New saliva-based coronavirus test unveiled with 'simplified' process

When the coronavirus outbreak first began in the U.S., the surge highlighted a critical flaw in the U.S. health care system: a lack of available testing kits.

Since then, companies and scientists all over the country have stepped up to try to make up for the shortfall. The FDA recently approved a saliva-based COVID-19 test developed by the genomics lab at Rutgers University, and it’s expected to roll out on Wednesday.

The test is shipped to you overnight. (Photo: Vault Health)
The test is shipped to you overnight. (Photo: Vault Health)

‘We’ve simplified this so that it is literally a 24-to-48-hour process’

Jason Feldman, the CEO of Vault Health, one of the companies that will have its patients using these tests during telehealth appointments, explained that the process for taking a test through Vault Health’s services is fairly simple.

If someone is experiencing coronavirus symptoms, they fill out a questionnaire on the company’s website, and then are sent a test kit overnight. Once they receive their kit, they log on to one of Vault Health’s Zoom “waiting rooms” where a practitioner is there to monitor the test.

“So literally, they will meet a practitioner, show their ID, and then they will spit into this tube, seal the tube, and put it back in the prepaid overnight to go back to our partners at Rutgers University, who will complete the test processing and deliver the results,” Feldman said on Yahoo Finance’s The First Trade. “We’ve simplified this so that it is literally a 24-to-48-hour process. And we can do it across the United States.”
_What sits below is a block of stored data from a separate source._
Lemma read_all_key parts row count data out i :
  Forall (part_row row count) parts -> cells_at data (Z.of_nat i) parts row -> (i + length parts <= length out)%nat ->
  index_key_read_all parts data out i =
    Some (take i out ++ map (fun part => canonical_value (column row part)) parts ++ drop (i + length parts) out).
Proof.
  intros Hp. revert out i. induction Hp as [|part parts [_ Hv] _ IH]; intros out i Hc Hout.
  { cbn. by rewrite Nat.add_0_r, take_drop. }
  apply cells_at_cons in Hc as [Ec Hc]; [|lia]. cbn [index_key_read_all length] in *. rewrite Ec. cbn [mbind option_bind].
  rewrite (proj2 (Nat.ltb_lt _ _)) by lia. rewrite read_cell by done.
  rewrite IH; [|by replace (Z.of_nat (S i)) with (Z.of_nat i + 1) by lia|rewrite length_insert; lia].
  f_equal. rewrite drop_insert_lt by lia.
  rewrite (take_S_r _ _ (canonical_value (column row part))) by (apply list_lookup_insert_eq; lia).
  rewrite take_insert_ge, <- app_assoc by lia. cbn. do 3 f_equal. by rewrite Nat.add_succ_r.
Qed.
End Tuple.

Lemma cell_at_Some data i n :
  0 <= i -> i < n -> n * INDEX_KEY_CELL <= len data -> bytes_ok data ->
  exists c, cell_at data i = Some c /\ bytes_ok c /\ length c = 9%nat.
Proof.
  change INDEX_KEY_CELL with 9. intros Hi Hn Hl Hd. unfold cell_at. change INDEX_KEY_CELL with 9.
  rewrite ldn_Some by lia. eexists. split; [done|]. split; [by apply Forall_take, Forall_drop|].
  rewrite length_take, length_drop. lia.
Qed.

(** A part of a key that decodes: its value is encoded to the bytes it was read from. *)
Definition decoded (data : bytes) (i : Z) (part : orm_sql_index_part) (v : turbodb_value_t) : Prop :=
  part_value part v /\ exists c, cell_at data i = Some c /\ index_key_write part v = Some c /\ v = index_key_read part c.

Lemma check_all_sound parts data i null (s : ptr orm_tidesdb_sql_budget) n s' :
  0 <= i -> (i + len parts) * INDEX_KEY_CELL <= len data -> bytes_ok data ->
  index_key_check_all parts data i null s = (Ret n, s') ->
  s' = s /\ exists vs, length vs = length parts /\ n = null || existsb is_null vs /\
    forall j part v, parts !! j = Some part -> vs !! j = Some v -> decoded data (i + Z.of_nat j) part v.
Proof.
  intros Hi Hl Hd. revert i null s Hi Hl. induction parts as [|part parts IH]; intros i null s Hi Hl E.
  { injection E as <- <-. split; [done|]. exists []. by rewrite orb_false_r. }
  cbn [index_key_check_all length] in *.
  destruct (cell_at_Some data i (i + 1 + len parts)) as (c & Ec & Hc & Hlc); [lia..|by rewrite <- Hl; lia|done|].
  rewrite Ec in E. unfold mbind at 1, M_bind, access in E. unfold mbind, M_bind in E.
  destruct (index_key_check_cell part c s) as [[m|f|] s1] eqn:Ek; [|done..].
  apply check_cell_sound in Ek as (-> & Hv & Hcell & ->); [|done..].
  apply IH in E as (-> & vs & Hlen & -> & Hall); [|lia|by rewrite <- Hl; lia].
  split; [done|]. exists (index_key_read part c :: vs). split_and!; [by cbn; f_equal|by rewrite <- orb_assoc|].
  intros [|j] p v Hp Hvj; cbn in Hp, Hvj.
  - injection Hp as <-. injection Hvj as <-. rewrite Z.add_0_r. split; [done|]. exists c.
    split_and!; [done|by rewrite index_key_write_cell, Hcell|done].
  - replace (i + Z.of_nat (S j)) with (i + 1 + Z.of_nat j) by lia. by apply Hall.
Qed.

Lemma read_all_sound parts data out i values :
  index_key_read_all parts data out i = Some values -> (i + length parts <= length out)%nat ->
  length values = length out /\
  (forall j, (j < i)%nat -> values !! j = out !! j) /\
  (forall j part, parts !! j = Some part ->
    exists c, cell_at data (Z.of_nat (i + j)) = Some c /\ values !! (i + j)%nat = Some (index_key_read part c)) /\
  drop (i + length parts) values = drop (i + length parts) out.
Proof.
  revert out i. induction parts as [|part parts IH]; intros out i E Hl.
  { injection E as <-. split_and!; [done..|by intros [|j] part|done]. }
  cbn [index_key_read_all length] in *. destruct (cell_at data (Z.of_nat i)) as [c|] eqn:Ec; [|done]. cbn [mbind option_bind] in E.
  destruct (Nat.ltb_spec i (length out)); [|done].
  apply IH in E as (El & Hlow & Hall & Hd); [|rewrite length_insert; lia]. rewrite length_insert in El.
  split_and!; [done|..].
  - intros j Hj. rewrite Hlow by lia. apply list_lookup_insert_ne. lia.
  - intros [|j] p Hp; cbn in Hp.
    + injection Hp as <-. rewrite Nat.add_0_r. exists c. split; [done|]. rewrite Hlow by lia.
      by apply list_lookup_insert_eq.
    + rewrite Nat.add_succ_r. by apply (Hall j).
  - rewrite Nat.add_succ_r. change (S (i + length parts)) with (S i + length parts)%nat.
    rewrite Hd. apply drop_insert_lt. lia.
Qed.

(** ** The properties *)

(** C4. Comparing two encoded keys with memcmp gives the order of the tuples:
    the engine's own order on values, part by part, with NULL first and
    reversed for a descending part. This holds for signed and unsigned
    integers and for every finite double, the two zeros being equal. *)
Theorem index_key_order utf8 definition parts row1 row2 count1 count2 out1 out2 capacity1 capacity2 b1 b2 k1 k2 n1 n2 s1 s2 :
  reachable b1 -> reachable b2 -> bound_parts definition = Some parts ->
  encode_args definition row1 count1 out1 capacity1 -> encode_args definition row2 count2 out2 capacity2 ->
  orm_tidesdb_sql_index_key_encode utf8 definition (Some row1) count1 (Some out1) capacity1 true (Some b1) =
    (Ret (k1, n1), s1) ->
  orm_tidesdb_sql_index_key_encode utf8 definition (Some row2) count2 (Some out2) capacity2 true (Some b2) =
    (Ret (k2, n2), s2) ->
  memcmp (Z.to_nat (len parts * INDEX_KEY_CELL)) k1 k2 = Some (tuple_order parts row1 row2).
Proof.
  intros Hb1%reachable_ledger_ok Hb2%reachable_ledger_ok Hp A1 A2 E1 E2.
  pose proof (encode_wp utf8 _ _ _ _ _ _ Hb1 A1) as W1. pose proof (encode_wp utf8 _ _ _ _ _ _ Hb2 A2) as W2.
  unfold wp in W1, W2. rewrite E1 in W1. rewrite E2 in W2.
  destruct W1 as (_ & p1 & Hp1 & H1 & C1 & _ & -> & _). destruct W2 as (_ & p2 & Hp2 & H2 & C2 & _ & -> & _).
  assert (p1 = parts) as -> by congruence. assert (p2 = parts) as -> by congruence.
  pose proof (ea_out _ _ _ _ _ A1) as O1. pose proof (ea_out _ _ _ _ _ A2) as O2. clear A1 A2 E1 E2.
  assert (forall row out, len parts * INDEX_KEY_CELL <= len out ->
    take (Z.to_nat (len parts * INDEX_KEY_CELL)) (splice out 0 (key parts row)) = key parts row /\
    (Z.to_nat (len parts * INDEX_KEY_CELL) <= length (splice out 0 (key parts row)))%nat) as Htake.
  { intros row out Ho. rewrite <- (length_key parts row) in *. unfold splice. change (take (Z.to_nat 0) out) with (@nil Z). cbn [app].
    rewrite !length_app. split; [|lia]. apply take_app_length'. lia. }
  destruct (Htake row1 out1) as [T1 L1]; [lia|]. destruct (Htake row2 out2) as [T2 L2]; [lia|].
  destruct (memcmp_lex _ _ _ _ L1 L2) as (o & Em & Ho & El). rewrite Nat.min_id in Em. rewrite Em, T1, T2 in *.
  rewrite (key_lex _ _ _ count1 count2) in El by done. rewrite El, compare_u64_spec, Z.compare_refl. f_equal.
  by destruct Ho as [->|[->| ->]].
Qed.

(** C23. A key that was encoded decodes to the tuple it was made from, with
    negative zero given back as zero, and with the same contains_null; the
    other slots of the output keep their values. Decoding fails only when the
    ledger does not admit two passes over the key. *)
Theorem index_key_roundtrip utf8 definition parts row count out capacity b k n s data values vcap b2 :
  reachable b -> reachable b2 -> bound_parts definition = Some parts ->
  encode_args definition row count out capacity ->
  orm_tidesdb_sql_index_key_encode utf8 definition (Some row) count (Some out) capacity true (Some b) = (Ret (k, n), s) ->
  let size := len parts * INDEX_KEY_CELL in
  ldn data 0 size = ldn k 0 size -> len parts <= vcap <= len values ->
  let c := charge_amount (size * INDEX_KEY_PASSES) in
  match orm_tidesdb_sql_index_key_decode definition (Some data) size (Some values) vcap true (Some b2) with
  | (Ret (values', n'), s') => n' = n /\ fits b2 c /\ (exists b', s' = Some b' /\ charged b2 c b') /\
      values' = map (fun part => canonical_value (column row part)) parts ++ drop (length parts) values
  | (Err f, s') => s' = Some b2 /\ (statement_active b2 = true -> ~ fits b2 c)
  | (Fault, _) => False
  end.
Proof.
  intros Hb%reachable_ledger_ok Hb2%reachable_ledger_ok Hp A E size Hdata Hv c.
  pose proof (encode_wp utf8 _ _ _ _ _ _ Hb A) as W. unfold wp in W. rewrite E in W.
  destruct W as (_ & p & Hp' & Hall & Hcap & Hsize & -> & ->). assert (p = parts) as -> by congruence.
  pose proof (ea_out _ _ _ _ _ A) as Hout.
  assert (cells_at data 0 parts row) as Hc.
  { unfold cells_at. change (0 * INDEX_KEY_CELL) with 0. fold size. rewrite Hdata.
    unfold size. rewrite <- (length_key parts row). apply splice_ldn; [lia|]. rewrite length_key. lia. }
  assert (wp (orm_tidesdb_sql_index_key_decode definition (Some data) size (Some values) vcap true)
    (fun '(values', n') s' => n' = existsb (fun part => is_null (column row part)) parts /\ fits b2 c /\
      (exists b', s' = Some b' /\ charged b2 c b') /\
      values' = map (fun part => canonical_value (column row part)) parts ++ drop (length parts) values)
    (fun f s' => s' = Some b2 /\ (statement_active b2 = true -> ~ fits b2 c)) (Some b2)) as Hw;
    [|unfold wp in Hw; by destruct (orm_tidesdb_sql_index_key_decode _ _ _ _ _ _ _) as [[[]| |] ?]].
  unfold orm_tidesdb_sql_index_key_decode. tdb_step. tdb_step; [done|].
  tdb_step. unfold wp at 1. rewrite (key_size_ok definition parts) by done.
  tdb_step. tdb_step; [by rewrite Z.eqb_refl in *|]. tdb_step. tdb_step; [blia|].
  tdb_step. eapply wp_mono; [apply index_key_charge_wp; [done|unfold size, INDEX_KEY_CELL, INDEX_KEY_MARKER; lia]| |done].
  intros _ s' (_ & _ & Hf & Hch).
  tdb_step. unfold wp at 1. rewrite (check_all_key parts row count) by done. cbn [orb].
  tdb_step. rewrite (read_all_key parts row count) by (done || lia). apply wp_access; [done|]. intros vs [= <-].
  tdb_step. by split_and!.
Qed.

(** C24. Only canonical keys decode. When decoding succeeds on any bytes, each
    value has the type of its part and is encoded by the writer to exactly the
    bytes it was read from, so no two keys decode to the same tuple;
    contains_null says whether some value is NULL, and the other slots of the
    output keep their values. *)
Theorem index_key_decode_canonical definition parts data size values vcap b values' n s :
  bound_parts definition = Some parts -> bytes_ok data -> size <= len data -> vcap <= len values ->
  orm_tidesdb_sql_index_key_decode definition (Some data) size (Some values) vcap true b = (Ret (values', n), s) ->
  size = len parts * INDEX_KEY_CELL /\
  (exists vs, values' = vs ++ drop (length parts) values /\ length vs = length parts /\ n = existsb is_null vs /\
    forall j part v, parts !! j = Some part -> vs !! j = Some v -> decoded data (Z.of_nat j) part v).
Proof.
  intros Hp Hd Hsize Hv E. unfold orm_tidesdb_sql_index_key_decode in E.
  apply bind_Ret in E as (? & ? & [_ ->]%raise_if_Ret & E).
  apply bind_Ret in E as ([ps expected] & b1 & Hk & E).
  apply bind_Ret in E as (? & ? & [Hs ->]%raise_if_Ret & E).
  apply bind_Ret in E as (? & ? & [Hcap ->]%raise_if_Ret & E).
  apply bind_Ret in E as (? & b2 & _ & E). apply bind_Ret in E as (m & b3 & Hck & E).
  apply bind_Ret in E as (vs & b4 & Hr & E). injection E as -> -> ->. bsimp. subst expected.
  apply key_size_Ret in Hk as (Hp' & Esize). assert (ps = parts) as -> by congruence.
  apply check_all_sound in Hck as (_ & vs & Hlen & -> & Hall); [|lia|by rewrite Z.add_0_l; lia|done].
  apply access_Ret in Hr as [Hr _]. apply read_all_sound in Hr as (Hl & _ & Hval & Hdrop); [|cbn; lia].
  split; [done|]. exists vs. split_and!; [|done..].
  rewrite <- (take_drop (length parts) values'). cbn in Hdrop. rewrite Hdrop. f_equal.
  apply list_eq_same_length with (n := length parts); [lia|rewrite length_take; lia|].
  intros j v w Hj Hw Hvj. rewrite lookup_take_lt in Hw by done.
  destruct (lookup_lt_is_Some_2 parts j) as [part Hpart]; [done|].
  destruct (Hval j part Hpart) as (c & Ec & E). cbn in E. rewrite E in Hw. injection Hw as <-.
  destruct (Hall j part w Hpart Hvj) as (_ & c' & Ec' & _ & ->). change (0 + j)%nat with j in Ec.
  rewrite Z.add_0_l, Ec in Ec'. by injection Ec' as ->.
Qed.

(** ** Witnesses *)

Definition sample_index : orm_sql_index_definition :=
  mk_definition (Some [mk_part 1 (mk_type KIND_DOUBLE true) false; mk_part 0 (mk_type KIND_INT64 true) true])
    0 0 0 [] [] false false.

(** (7, -0.0) and (NULL, 1.0) *)
Definition sample_row1 : list turbodb_value_t := [turbodb_i64 7; turbodb_f64 SIGN].
Definition sample_row2 : list turbodb_value_t := [turbodb_null; turbodb_f64 0].

Lemma sample_encode_args row :
  row = sample_row1 \/ row = sample_row2 -> encode_args (Some sample_index) row 2 (repeat 0 18) 18.
Proof.
  intros Hrow. split; [|destruct Hrow as [->| ->]|destruct Hrow as [->| ->]|]; try done.
  - intros parts [= <-]. repeat (apply Forall_cons_2; [cbn; lia|]). apply Forall_nil_2.
  - repeat (apply Forall_cons_2; [unfold value_ok, SIGN; cbn; lia|]). apply Forall_nil_2.
  - repeat (apply Forall_cons_2; [unfold value_ok; cbn; lia|]). apply Forall_nil_2.
Qed.

Definition sample_encode (row : list turbodb_value_t) :=
  orm_tidesdb_sql_index_key_encode (fun _ => true) (Some sample_index) (Some row) 2 (Some (repeat 0 18)) 18 true
    (Some (sample_after [Op_begin])).
Definition sample_key1 : bytes := [1; 128; 0; 0; 0; 0; 0; 0; 0; 254; 127; 255; 255; 255; 255; 255; 255; 248].
Definition sample_key2 : bytes := [1; 128; 0; 0; 0; 0; 0; 0; 0; 255; 255; 255; 255; 255; 255; 255; 255; 255].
Coronavirus cases are still on the rise. (David Foster/Yahoo Finance)
Coronavirus cases are still on the rise. (David Foster/Yahoo Finance)

Feldman described the saliva-based test as a “self-collection device” that’s part of a “completely monitored process” that helps accomplish two important things.

“It keeps practitioner and patient away from each other, which is very, very, very good, when we know that people who are potentially exposed could continue to spread the virus,” Feldman said. “And then it’s also preserving the use of very, very scarce PPE — this protective gear that we know is in limited supply. Those two reasons alone, and the FDA’s guidance on the Rutgers test, give us great confidence that we’re doing not only the right thing, but the best thing for the country.”

He also stressed that these aren’t technically at-home tests since they’re medically supervised.

“There is a really good reason that the FDA stopped at-home self testing,” Feldman said. “It’s dangerous, because using a swab test, the traditional test where you’re sticking a swab in your nose or in your throat, is really hard to do by yourself.”

A medical personnel takes a COVID-19 swab test at Santa Ana Hospital on April 14, 2020 in Manila, Philippines. (Photo: Ezra Acayan/Getty Images)
A medical personnel takes a COVID-19 swab test at Santa Ana Hospital on April 14, 2020 in Manila, Philippines. (Photo: Ezra Acayan/Getty Images)

‘This is a really important answer to get very quickly’

There are more 580,000 confirmed cases of coronavirus in the U.S., although this number is likely higher due to the testing kit shortfall.

Experts have stated that the economy cannot reopen until more testing kits are readily available, and Feldman agreed with this assessment.

“This is a really simple process for us,” Feldman said. “We know that to get the economy started again, we have to make testing more readily available, more accessible.”

Feldman stressed that this test is not an antibody test, which looks for antibodies in a person’s blood to see if a person was exposed to the virus and developed some type of immunity towards it.

“This is a COVID-positive or -negative test,” Feldman said. “For the people who believe they have symptoms that are at risk of not being able to take care of their family members, this is a really important answer to get very quickly.”

NEW YORK, NEW YORK - APRIL 12: People wearing a protective mask walks at Central Park during the coronavirus pandemic on April 12, 2020 in New York City. (Photo Fernanda Calfat / Getty Images )
People wearing a protective mask walks at Central Park during the coronavirus pandemic on April 12, 2020 in New York City. (Photo Fernanda Calfat / Getty Images )

Governor Andrew Cuomo (D-NY) recently expressed hope that antibody tests and rapid 15-minute tests could help determine how soon people can return to work.

“I think we go back with people who have tested, that they are negative, or people who have tested that they have the antibodies which means they had the virus and they’re immune from the virus, or we go back with young people going first,” Cuomo said.

Feldman also said that antibody testing is one of the next steps towards gaining control over the spread of the coronavirus.

“[That] will help us all understand whether or not we have been exposed and whether or not our bodies are responding to a defense system that will keep us protected in the future,” he said.